Selain itu, terdapat larangan bahwa barang yang sudah dihibahkan tidak bisa ditarik kembali, sebagaimana hadist yang diriwayatkan oleh al-Bukhari dan Muslim dari Ibnu Abbas, Rasulullah SAW bersabda "bahwa orang yang meminta kembali atau mengambil hibahnya adalah laksana anjing yang muntah lalu menelan kembali muntahnya.23 Seseorang yang telah memberi hibah tidak boleh menarik kembali hibahnya yang telah berlaku, kecuali jika ia seorang ayah.24
Sebagaimana dinamika yang terjadi di Indonesia, bahwa penarikan kembali hibah selalu masuk dalam registrasi Pengadilan Agama untuk kemudian diputuskan. Hibah yang telah berlaku adalah hibah yang telah diterima oleh orang yang diberi. Sedangkan hibah yang belum berlaku adalah hibah yang belum diterima oleh orang yang diberi. Sekiranya ada seseorang mengatakan kepada orang lain: "Aku hibahkan salah satu mobilku kepadamu," lalu orang tersebut menjawab: "Aku terima," namun setelah menghibahkan mobil tersebut, dia menariknya kembali, maka hal itu diperbolehkan. Sebab, hibah tersebut belum diterima oleh orang yang diberi, padahal hibah belum berlaku kecuali setelah adanya qahdh (penerimaan dari orang yang diberi, maka pada kondisi ini, pembatalan dan pencabutan hibah dapat dilakukan dengan mengajukan gugatan ke Pengadilan Agama setempat atau wilayah hukum orang yang memberi hibah tersebut bertempat tinggal.

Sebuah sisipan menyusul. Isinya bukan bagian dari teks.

(* ===== verification/Tables.v ===== *)
(** * The database: tables, constraints and transactions

    The rows of [migrations/0001_initial.sql] and
    [migrations/0002_operation_receipt_leases.sql] with the row structures of
    [crates/syouyu-store/src/lib.rs], each table a finite map on its primary
    key, the [CHECK], [UNIQUE] and [FOREIGN KEY] constraints as tests a statement
    makes before it writes, and the transaction monad: a transaction reads and
    writes a private copy of the tables, reports the locks it asked for, and
    returns either a value with the new tables or the error that rolls it back. *)

From S2P Require Import Prelude RustStr Domain Json StoreModels.

(** ** Rows *)

Record ServiceRow : Type := {
  svc_id : Uuid;
  svc_organization_id : Uuid;
  svc_project_id : Uuid;
  svc_name : string;
  svc_desired_generation : Z;
  svc_desired_spec : Value;
  svc_observed_generation : Z;
  svc_phase : string;
  svc_current_operation_id : Uuid;
  svc_last_error : option string;
  svc_created_at : DateTime;
  svc_updated_at : DateTime;
  svc_deleted_at : option DateTime;
}.

Record BucketRow : Type := {
  bkt_service_instance_id : Uuid;
  bkt_organization_id : Uuid;
  bkt_project_id : Uuid;
  bkt_physical_bucket_id : option string;
  bkt_bucket_name : string;
  bkt_region : string;
  bkt_quota_bytes : Z;
  bkt_quota_objects : Z;
  bkt_used_bytes : Z;
  bkt_used_objects : Z;
  bkt_usage_measured_at : option DateTime;
  bkt_created_at : DateTime;
  bkt_updated_at : DateTime;
}.

Record NameReservationRow : Type := {
  nam_service_instance_id : Uuid;
  nam_created_at : DateTime;
}.

Record CredentialRow : Type := {
  crd_id : Uuid;
  crd_service_instance_id : Uuid;
  crd_organization_id : Uuid;
  crd_project_id : Uuid;
  crd_principal_id : Uuid;
  crd_name : string;
  crd_garage_key_id : string;
  crd_access_key_id : string;
  crd_permissions : Value;
  crd_secret_key_fingerprint : bytes;
  crd_status : string;
  crd_created_at : DateTime;
  crd_revoked_at : option DateTime;
  crd_revoked_by : option Uuid;
}.

Record CredentialReservationRow : Type := {
  crr_credential_id : Uuid;
  crr_operation_id : Uuid;
  crr_service_instance_id : Uuid;
  crr_organization_id : Uuid;
  crr_project_id : Uuid;
  crr_name : string;
  crr_permissions : Value;
  crr_created_at : DateTime;
}.

Record ReceiptRow : Type := {
  rcp_idempotency_key : Uuid;
  rcp_operation_id : Uuid;
  rcp_organization_id : Uuid;
  rcp_project_id : Uuid;
  rcp_service_instance_id : Uuid;
  rcp_principal_id : Uuid;
  rcp_action : string;
  rcp_generation : option Z;
  rcp_request_hash : bytes;
  rcp_state : string;
  rcp_lease_attempt : Z;
  rcp_lease_expires_at : option DateTime;
  rcp_response_status : option Z;
  rcp_response_nonce : option bytes;
  rcp_response_ciphertext : option bytes;
  rcp_created_at : DateTime;
  rcp_completed_at : option DateTime;
  rcp_updated_at : DateTime;
}.

Record AuditRow : Type := {
  aud_event : AuditEvent;
  aud_created_at : DateTime;
}.

Record UsageRow : Type := {
  usg_organization_id : Uuid;
  usg_project_id : Uuid;
  usg_bytes_used : Z;
  usg_objects_used : Z;
  usg_measured_at : DateTime;
  usg_recorded_at : DateTime;
}.

(** ** The tables *)

Record Db : Type := {
  services : gmap Uuid ServiceRow;
  buckets : gmap Uuid BucketRow;
  name_reservations : gmap string NameReservationRow;
  credentials : gmap Uuid CredentialRow;
  credential_reservations : gmap Uuid CredentialReservationRow;
  receipts : gmap Uuid ReceiptRow;
  audit_events : gmap Uuid AuditRow;
  usage_snapshots : gmap Uuid UsageRow;
}.

Definition empty_db : Db := {|
  services := ∅; buckets := ∅; name_reservations := ∅; credentials := ∅;
  credential_reservations := ∅; receipts := ∅; audit_events := ∅; usage_snapshots := ∅ |}.

Definition set_services (t : gmap Uuid ServiceRow) (db : Db) : Db :=
  {| services := t; buckets := buckets db; name_reservations := name_reservations db;
     credentials := credentials db; credential_reservations := credential_reservations db;
     receipts := receipts db; audit_events := audit_events db;
     usage_snapshots := usage_snapshots db |}.
Definition set_buckets (t : gmap Uuid BucketRow) (db : Db) : Db :=
  {| services := services db; buckets := t; name_reservations := name_reservations db;
     credentials := credentials db; credential_reservations := credential_reservations db;
     receipts := receipts db; audit_events := audit_events db;
     usage_snapshots := usage_snapshots db |}.
Definition set_name_reservations (t : gmap string NameReservationRow) (db : Db) : Db :=
  {| services := services db; buckets := buckets db; name_reservations := t;
     credentials := credentials db; credential_reservations := credential_reservations db;
     receipts := receipts db; audit_events := audit_events db;
     usage_snapshots := usage_snapshots db |}.
Definition set_credentials (t : gmap Uuid CredentialRow) (db : Db) : Db :=
  {| services := services db; buckets := buckets db; name_reservations := name_reservations db;
     credentials := t; credential_reservations := credential_reservations db;
     receipts := receipts db; audit_events := audit_events db;
     usage_snapshots := usage_snapshots db |}.
Definition set_credential_reservations (t : gmap Uuid CredentialReservationRow) (db : Db) : Db :=
  {| services := services db; buckets := buckets db; name_reservations := name_reservations db;
     credentials := credentials db; credential_reservations := t;
     receipts := receipts db; audit_events := audit_events db;
     usage_snapshots := usage_snapshots db |}.
Definition set_receipts (t : gmap Uuid ReceiptRow) (db : Db) : Db :=
  {| services := services db; buckets := buckets db; name_reservations := name_reservations db;
     credentials := credentials db; credential_reservations := credential_reservations db;
     receipts := t; audit_events := audit_events db;
     usage_snapshots := usage_snapshots db |}.
Definition set_audit_events (t : gmap Uuid AuditRow) (db : Db) : Db :=
  {| services := services db; buckets := buckets db; name_reservations := name_reservations db;
     credentials := credentials db; credential_reservations := credential_reservations db;
     receipts := receipts db; audit_events := t;
     usage_snapshots := usage_snapshots db |}.
Definition set_usage_snapshots (t : gmap Uuid UsageRow) (db : Db) : Db :=
  {| services := services db; buckets := buckets db; name_reservations := name_reservations db;
     credentials := credentials db; credential_reservations := credential_reservations db;
     receipts := receipts db; audit_events := audit_events db;
     usage_snapshots := t |}.

(** ** Column constraints

    PostgreSQL stores no NUL character in a [TEXT] or [JSONB] column: the
    functions [..._text] test the columns the statements bind, [..._checks] add
    the [CHECK]s of the schema. *)

Definition between (lo hi : nat) (s : string) : bool :=
  Nat.leb lo (char_length s) && Nat.leb (char_length s) hi.

Definition service_text (r : ServiceRow) : bool :=
  no_nul (svc_name r) && no_nuls (svc_desired_spec r).

Definition service_checks (r : ServiceRow) : bool :=
  service_text r
  && between 1 120 (svc_name r)
  && (0 <? svc_desired_generation r)%Z
  && is_object (svc_desired_spec r)
  && (0 <=? svc_observed_generation r)%Z
  && is_ok (BucketPhase_from_str (svc_phase r))
  && ((String.eqb (svc_phase r) "deleted" && is_some (svc_deleted_at r))
      || (negb (String.eqb (svc_phase r) "deleted") && is_none (svc_deleted_at r))).

Definition bucket_text (r : BucketRow) : bool :=
  match bkt_physical_bucket_id r with None => true | Some id => no_nul id end
  && no_nul (bkt_bucket_name r) && no_nul (bkt_region r).

Definition bucket_checks (r : BucketRow) : bool :=
  bucket_text r
  && match bkt_physical_bucket_id r with None => true | Some id => between 1 256 id end
  && between 3 63 (bkt_bucket_name r)
  && between 1 64 (bkt_region r)
  && (0 <? bkt_quota_bytes r)%Z
  && (0 <? bkt_quota_objects r)%Z
  && (0 <=? bkt_used_bytes r)%Z
  && (0 <=? bkt_used_objects r)%Z.

Definition credential_text (r : CredentialRow) : bool :=
  no_nul (crd_name r) && no_nul (crd_garage_key_id r) && no_nul (crd_access_key_id r)
  && no_nuls (crd_permissions r).

Definition credential_checks (r : CredentialRow) : bool :=
  credential_text r
  && between 1 128 (crd_name r)
  && between 1 256 (crd_garage_key_id r)
  && between 1 256 (crd_access_key_id r)
  && is_object (crd_permissions r)
  && Nat.eqb (length (crd_secret_key_fingerprint r)) 32
  && ((String.eqb (crd_status r) "active" && is_none (crd_revoked_at r)
       && is_none (crd_revoked_by r))
      || (String.eqb (crd_status r) "revoked" && is_some (crd_revoked_at r)
          && is_some (crd_revoked_by r))).

Definition credential_reservation_text (r : CredentialReservationRow) : bool :=
  no_nul (crr_name r) && no_nuls (crr_permissions r).

Definition credential_reservation_checks (r : CredentialReservationRow) : bool :=
  credential_reservation_text r
  && between 1 128 (crr_name r) && is_object (crr_permissions r).

Definition receipt_text (r : ReceiptRow) : bool := no_nul (rcp_action r).

Definition receipt_checks (r : ReceiptRow) : bool :=
  receipt_text r
  && between 1 128 (rcp_action r)
  && Nat.eqb (length (rcp_request_hash r)) 32
  && match rcp_response_status r with None => true | Some s => (100 <=? s)%Z && (s <=? 599)%Z end
  && match rcp_response_nonce r with None => true | Some n => Nat.eqb (length n) 12 end
  && match rcp_generation r with None => true | Some g => (0 <? g)%Z end
  && ((String.eqb (rcp_state r) "in_progress" && is_none (rcp_response_status r)
       && is_none (rcp_response_nonce r) && is_none (rcp_response_ciphertext r)
       && is_none (rcp_completed_at r))
      || ((String.eqb (rcp_state r) "succeeded" || String.eqb (rcp_state r) "failed")
          && is_some (rcp_response_status r) && is_some (rcp_response_nonce r)
          && is_some (rcp_response_ciphertext r) && is_some (rcp_completed_at r)))
  && (0 <? rcp_lease_attempt r)%Z
  && ((String.eqb (rcp_state r) "in_progress" && is_some (rcp_lease_expires_at r))
      || ((String.eqb (rcp_state r) "succeeded" || String.eqb (rcp_state r) "failed")
          && is_none (rcp_lease_expires_at r))).

Definition audit_text (e : AuditEvent) : bool :=
  no_nul (ae_request_id e) && no_nul (ae_action e) && no_nul (ae_resource_type e)
  && match ae_resource_id e with None => true | Some id => no_nul id end
  && no_nuls (ae_details e).

Definition audit_checks (e : AuditEvent) : bool :=
  audit_text e
  && between 1 256 (ae_request_id e)
  && between 1 128 (ae_action e)
  && between 1 64 (ae_resource_type e)
  && (String.eqb (ae_outcome e) "allowed" || String.eqb (ae_outcome e) "denied"
      || String.eqb (ae_outcome e) "failed")
  && is_object (ae_details e).

Definition usage_checks (r : UsageRow) : bool :=
  (0 <=? usg_bytes_used r)%Z && (0 <=? usg_objects_used r)%Z.

(** The error of a row the column types or the [CHECK]s refuse: the parameters
    are decoded before any constraint is tested. *)
Definition row_error (text : bool) (table : string) : DbError :=
  if text then CheckViolation table else InvalidText.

Sekiranya hibah tersebut telah diterima, dan orang yang memberi hendak menarik kembali, maka hal tersebut tidak diperbolehkan karena barang tersebut bukan miliknya lagi, meski masih dalam majelis hibah. Sekiranya seseorang menghibahkan penanya sedangkan mereka dalam satu majelis, lalu ia berkata: "Aku tarik kembali hibah tersebut, hibah tersebut telah diterima orang yang diberi hibah, maka hibah tersebut telah berlaku dan diharamkan baginya untuk menarik kembali hibahnya tersebut. Hal ini sebgaimana tertuang dalam Pasal 22 Kompilasi Hukum Islam yang sangat tegas menyatakan bahwa hibah tidak dapat ditarik kembali, kecuali hibah dari orang tua kepada anaknya. Hadist diatas yang menjelaskan tercelanya menarik kembali hibahnya diatas, menunjukan keharaman penarikan kembali hibah. Kebolehan menarik kembali dimaksudkan agar orang tua dalam memberikan hibah kepada anak-anaknya memperhatikan nilai-nilai keadilan.
Pemanfaatan barang hibah berupa tanah sawah sebagai jaminan hutang oleh pemberi hibah yang digunakan untuk menghilangkan kesulitan yang dialami oleh pemberi hibah. Pemanfaatan barang hibah yang dilakukan oleh pemberi hibah untuk menghilankan kesulitan bagi dirinya dilain sisi mendatangkan madharat bagi anak-anak, karena tanah sawah yang mereka miliki dikelola oleh orang yang memberikan hutang kepada pemberi hibah, sehingga tanah sawah yang dikelola oleh pemilik harta berkurang luasanya dan hasil yang pemilik harta peroleh dari pengelolaan tanah sawah tersebut juga sedikit, akibatnya pemilik harta kesulitan untuk memenuhi biaya kebutuhan sehari-hari dan biaya pendidikan.